The nurse is caring for a client admitted with a diagnosis of systemic lupus erythematosus (SLE). A highly sensitive C-reactive protein (hsCRP) blood test is prescribed. What other blood test is often used along with the hsCRP? a. Cardiac enzymes b. Serum electrolytes c. Complete blood count (CBC) d. Erythrocyte sedimentation rate (ESR)

d. Erythrocyte sedimentation rate (ESR) The hsCRP is a test to measure inflammation in clients with an autoimmune disease such as SLE and is often done with or instead of the ESR. Both tests are very useful for detecting inflammation anywhere in the body. Cardiac enzymes, serum electrolytes, and a CBC are incorrect.

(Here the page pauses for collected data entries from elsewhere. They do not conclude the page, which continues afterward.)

(** *** The filter *)
Lemma filter_answers ps scan xs : (forall x, x ∈ xs -> Forall (decides s n x) ps) -> answers T s scan None (node_rows n xs) ->
  answers T s (filtered ps.*1 scan) None (node_rows n (filter (fun x => forallb (fun p => p.2 x) ps = true) xs)).
Proof.
  intros Hps Ha. destruct ps as [|[e f] ps].
  { assert (filter (fun x => forallb (fun p : Expr * (Node -> bool) => p.2 x) [] = true) xs = xs) as ->; [|done].
    clear. induction xs as [|x xs IH]; [done|]. by rewrite filter_cons_True, IH. }
  cbn [filtered fmap list_fmap fst answers]. 
  assert (exists vs, Forall2 (fun b v => evaluates s (eval (andAll e ps.*1) b) v) (node_rows n xs) vs /\
    node_rows n (filter (fun x => forallb (fun p => p.2 x) ((e, f) :: ps) = true) xs) = (filter (fun bv => truthy bv.2 = true) (zip (node_rows n xs) vs)).*1) as (vs & Hvs & E).
  { clear Ha. induction xs as [|x xs IH]; [by exists []|]. destruct IH as (vs & Hvs & E); [intros y Hy; apply Hps; by right|].
    specialize (Hps x ltac:(left)). apply Forall_cons in Hps as [He Hps]. destruct (ev_andAll s n x e f ps He Hps) as (v & Hv & Ht).
    exists (v :: vs). split; [by constructor|]. change (node_rows n (x :: xs)) with ({[ n := node_value x ]} :: node_rows n xs). cbn [zip_with].
    assert (forallb (fun p => p.2 x) ((e, f) :: ps) = truthy v) as Ef by done. destruct (truthy v) eqn:Et.
    - rewrite !filter_cons_True by done. cbn [fmap list_fmap fst]. by rewrite <- E.
    - rewrite !filter_cons_False by (by rewrite ?Ef, ?Et || (cbn; congruence)). done. }
  exists (node_rows n xs), vs. split_and!; [done|done|done].
Qed.

Definition pair_of (e : Expr) : Expr * (Node -> bool) := (e, passes e).
Definition enforced (scan : Plan.Op) : bytes := scanLabelOf scan.
Definition rest_labels (scan : Plan.Op) : list bytes := filter (fun l => l <> enforced scan) labels.
Definition consumed_key (eq : option equality) : bytes := match eq with Some q => if 0 <=? eq_conjIdx q then [] else eq_key q | None => [] end.
Definition kept_inline (eq : option equality) : list (bytes * Expr) := filter (fun e => e.1 <> consumed_key eq) (Sema.by_key props).
Definition kept_conj (eq : option equality) : list Expr :=
  omap (fun '(i, e) => if bool_decide (i ∈ consume eq ∅) then None else Some e) (imap pair (wconj where_)).
Definition tests (scan : Plan.Op) (eq : option equality) : list (Expr * (Node -> bool)) :=
  (match rest_labels scan with [] => [] | ls => [(LabelsPredicate (Variable_ n) ls, fun x => forallb (fun l => has_label T l x) ls)] end)
  ++ (pair_of <$> ((fun '(k, v) => eqExpr n k v) <$> kept_inline eq)) ++ (pair_of <$> kept_conj eq).
Lemma tests_residual scan eq : (tests scan eq).*1 = residual_of n labels props where_ scan eq.
Proof.
  assert (forall l, (pair_of <$> l).*1 = l) as Hid by (intros l; induction l as [|e l IH]; cbn; [done|by f_equal]).
  unfold tests, residual_of, residualPredicates. rewrite !fmap_app, !Hid. cbn [fmap list_fmap concat anchored nd nd_reachedByScan nd_scanLabel nd_labels nd_name nd_props nd_consumedInline].
  fold (enforced scan) (rest_labels scan) (consumed_key eq) (kept_inline eq) (kept_conj eq). rewrite !app_nil_r.
  destruct (rest_labels scan); cbn [fmap list_fmap fst]; by rewrite <- ?app_assoc.
Qed.
Lemma by_key_in {A : Type} (m : list (bytes * A)) e : e ∈ Sema.by_key m <-> e ∈ m.
Proof. unfold Sema.by_key. by rewrite merge_sort_Permutation. Qed.
Lemma nodup_fst {A B : Type} (l : list (A * B)) k v v' : NoDup l.*1 -> (k, v) ∈ l -> (k, v') ∈ l -> v = v'.
Proof.
  intros Hnd Hv Hv'. apply list_elem_of_lookup in Hv as [i Hi], Hv' as [j Hj].
  assert (i = j) as -> by (eapply (NoDup_lookup l.*1); [done| |]; rewrite list_lookup_fmap; [by rewrite Hi|by rewrite Hj]). congruence.
Qed.
Lemma kept_conj_in eq e : e ∈ kept_conj eq <-> exists i, wconj where_ !! i = Some e /\ i ∉ consume eq ∅.
Proof.
  unfold kept_conj. rewrite list_elem_of_omap. split.
  - intros ([i e'] & (j & e0 & [= -> ->] & He)%elem_of_lookup_imap & E). case_bool_decide; [done|]. injection E as <-. by exists j.
  - intros (i & He & Hi). exists (i, e). split; [apply elem_of_lookup_imap; by exists i, e|]. by rewrite bool_decide_false.
Qed.
Lemma inline_in k v : (k, v) ∈ props -> eqExpr n k v ∈ conditions.
Proof. intros Hin. unfold conditions, inline_. apply elem_of_app. left. apply list_elem_of_fmap. exists (k, v). by rewrite by_key_in. Qed.
Lemma conj_in i e : wconj where_ !! i = Some e -> e ∈ conditions.
Proof. intros E. unfold conditions. apply elem_of_app. right. by eapply list_elem_of_lookup_2. Qed.

(** The conditions that stay in the plan decide, and with what the access method
    ensures they are all the conditions. *)
Lemma tests_decide scan eq x : is_node x -> Forall (decides s n x) (tests scan eq).
Proof.
  intros Hx. assert (forall e, e ∈ conditions -> decides s n x (pair_of e)) as Hd.
  { intros e He. exists (truth e x). split; [by apply (pk_truth Hok)|done]. }
  unfold tests. rewrite !Forall_app. split_and!.
  - destruct (rest_labels scan) as [|l ls]; [constructor|]. repeat constructor. eexists. split; [by apply ev_labels|done].
  - apply Forall_fmap, Forall_fmap, Forall_forall. intros [k v] [_ Hin]%list_elem_of_filter. apply Hd, inline_in. by rewrite by_key_in in Hin.
  - apply Forall_fmap, Forall_forall. intros e (i & He & _)%kept_conj_in. by eapply Hd, conj_in.
Qed.
Lemma tests_matches scan eq xs x : covers scan eq xs -> x ∈ xs -> forallb (fun p => p.2 x) (tests scan eq) = true <-> matches x.
Proof.
  intros Hcv Hx. unfold tests. rewrite !forallb_app, !andb_true_iff, !forallb_forall. split.
  - intros (Hl & Hi & Hw). split_and!; [by apply (cv_nodes _ _ _ Hcv)| |].
    + intros l Hin. assert (l <> []) by (intros ->; by apply (pk_labels Hok)). destruct (decide (l = enforced scan)) as [->|Hne]; [by apply (cv_label _ _ _ Hcv)|].
      assert (l ∈ rest_labels scan) as Hr by (by apply list_elem_of_filter). destruct (rest_labels scan) as [|l0 ls]; [by apply elem_of_nil in Hr|].
      specialize (Hl _ (or_introl eq_refl)). cbn [snd] in Hl. rewrite forallb_forall in Hl.
      by apply Hl, list_elem_of_In.
    + intros e [He|He]%elem_of_app.
      * apply list_elem_of_fmap in He as ([k v] & -> & Hin). assert ((k, v) ∈ props) as Hp by by rewrite by_key_in in Hin.
        destruct (decide (k = consumed_key eq)) as [Hk|Hk].
        { assert (k <> []) as Hk0 by (intros ->; apply (pk_keys Hok); apply list_elem_of_fmap; by exists ([], v)). unfold consumed_key in Hk.
          destruct eq as [q|]; [|done]. destruct (Z.leb_spec 0 (eq_conjIdx q)); [done|]. subst k.
          destruct (cv_inline _ _ _ Hcv x q Hx eq_refl ltac:(lia)) as (v' & Hv' & Hpass).
          by assert (v = v') as -> by (eapply nodup_fst; [apply (pk_nodup Hok)|done|done]). }
        apply (Hi (pair_of (eqExpr n k v))). apply list_elem_of_In, list_elem_of_fmap. eexists. split; [done|]. apply list_elem_of_fmap. exists (k, v).
        split; [done|]. by apply list_elem_of_filter.
      * apply list_elem_of_lookup in He as [i He]. destruct (decide (i ∈ consume eq ∅)) as [Hin|Hin].
        { unfold consume in Hin. destruct eq as [q|]; [|set_solver]. destruct (Z.leb_spec 0 (eq_conjIdx q)); [|set_solver].
          destruct (cv_conj _ _ _ Hcv x q Hx eq_refl ltac:(lia)) as (e' & He' & Hpass). assert (i = Z.to_nat (eq_conjIdx q)) as -> by set_solver. congruence. }
        apply (Hw (pair_of e)). apply list_elem_of_In, list_elem_of_fmap. exists e. split; [done|]. apply kept_conj_in. by exists i.
  - intros (_ & Hl & Hcond). split_and!.
    + intros p Hp. assert (forall l, l ∈ rest_labels scan -> has_label T l x = true) as Hr by (intros l [_ Hin]%list_elem_of_filter; by apply Hl).
      destruct (rest_labels scan) as [|l0 ls] eqn:E; [done|]. destruct Hp as [<-|[]]. apply forallb_forall. intros l Hin. by apply Hr, list_elem_of_In.
    + intros p Hp. apply list_elem_of_In, list_elem_of_fmap in Hp as (e & -> & ([k v] & -> & [_ Hin]%list_elem_of_filter)%list_elem_of_fmap).
      apply Hcond, inline_in. by rewrite by_key_in in Hin.
    + intros p Hp. apply list_elem_of_In, list_elem_of_fmap in Hp as (e & -> & (i & He & _)%kept_conj_in). by eapply Hcond, conj_in.
Qed.
Lemma covers_filtered scan eq xs : covers scan eq xs -> exists ys, answers T s (filtered (residual_of n labels props where_ scan eq) scan) None (node_rows n ys) /\
  NoDup (n_ID <$> ys) /\ forall x, x ∈ ys <-> matches x.
Proof.
  intros Hcv. exists (filter (fun x => forallb (fun p => p.2 x) (tests scan eq) = true) xs). rewrite <- tests_residual. split_and!.
  - apply filter_answers; [intros x Hx; by apply tests_decide, (cv_nodes _ _ _ Hcv)|apply (cv_answers _ _ _ Hcv)].
  - eapply sublist_NoDup; [apply (cv_nodup _ _ _ Hcv)|]. apply fmap_sublist, sublist_filter.
  - intros x. rewrite list_elem_of_filter. split.
    + intros [Ht Hx]. by apply (tests_matches scan eq xs x Hcv Hx).
    + intros Hm. assert (x ∈ xs) as Hx by by apply (cv_complete _ _ _ Hcv). split; [|done]. by apply (tests_matches scan eq xs x Hcv Hx).
Qed.
End match_.
End MatchPlan.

A 10-year-old client contracted severe acute respiratory syndrome (SARS) when traveling abroad with her parents. The nurse knows she must put on personal protective equipment to protect herself while providing care. Based on the mode of SARS transmission, which personal protective should the nurse wear? a. Gloves b. Gown and gloves c. Gown, gloves, and mask d. Gown, gloves, mask, and eye goggles or eye shield

d. Gown, gloves, mask, and eye goggles or eye shield The transmission of SARS isn't fully understood. Therefore, all modes of transmission must be considered possible, including airborne, droplet, and direct contact with the virus. For protection from contracting SARS, any health care worker providing care for a client with SARS should wear a gown, gloves, mask, and eye goggles or an eye shield.

You are the charge nurse on the pediatric unit when a pediatrician calls wanting to admit a child with rubeola (measles). Which of these factors is of most concern in determining whether to admit the child to your unit? a. There are several children receiving chemotherapy on the unit. b. The infection control nurse liaison is not on the unit today. c. The unit is not staffed with the usual number of RNs. d. No negative-airflow rooms are available on the unit.

d. No negative-airflow rooms are available on the unit Because clients with rubeola require implementation of airborne precautions, which include placement in a negative airflow room, this child cannot be admitted to the pediatric unit. Options A, B, and C: The other circumstances may require actions such as staff reassignments but would not prevent the admission of a client with rubeola.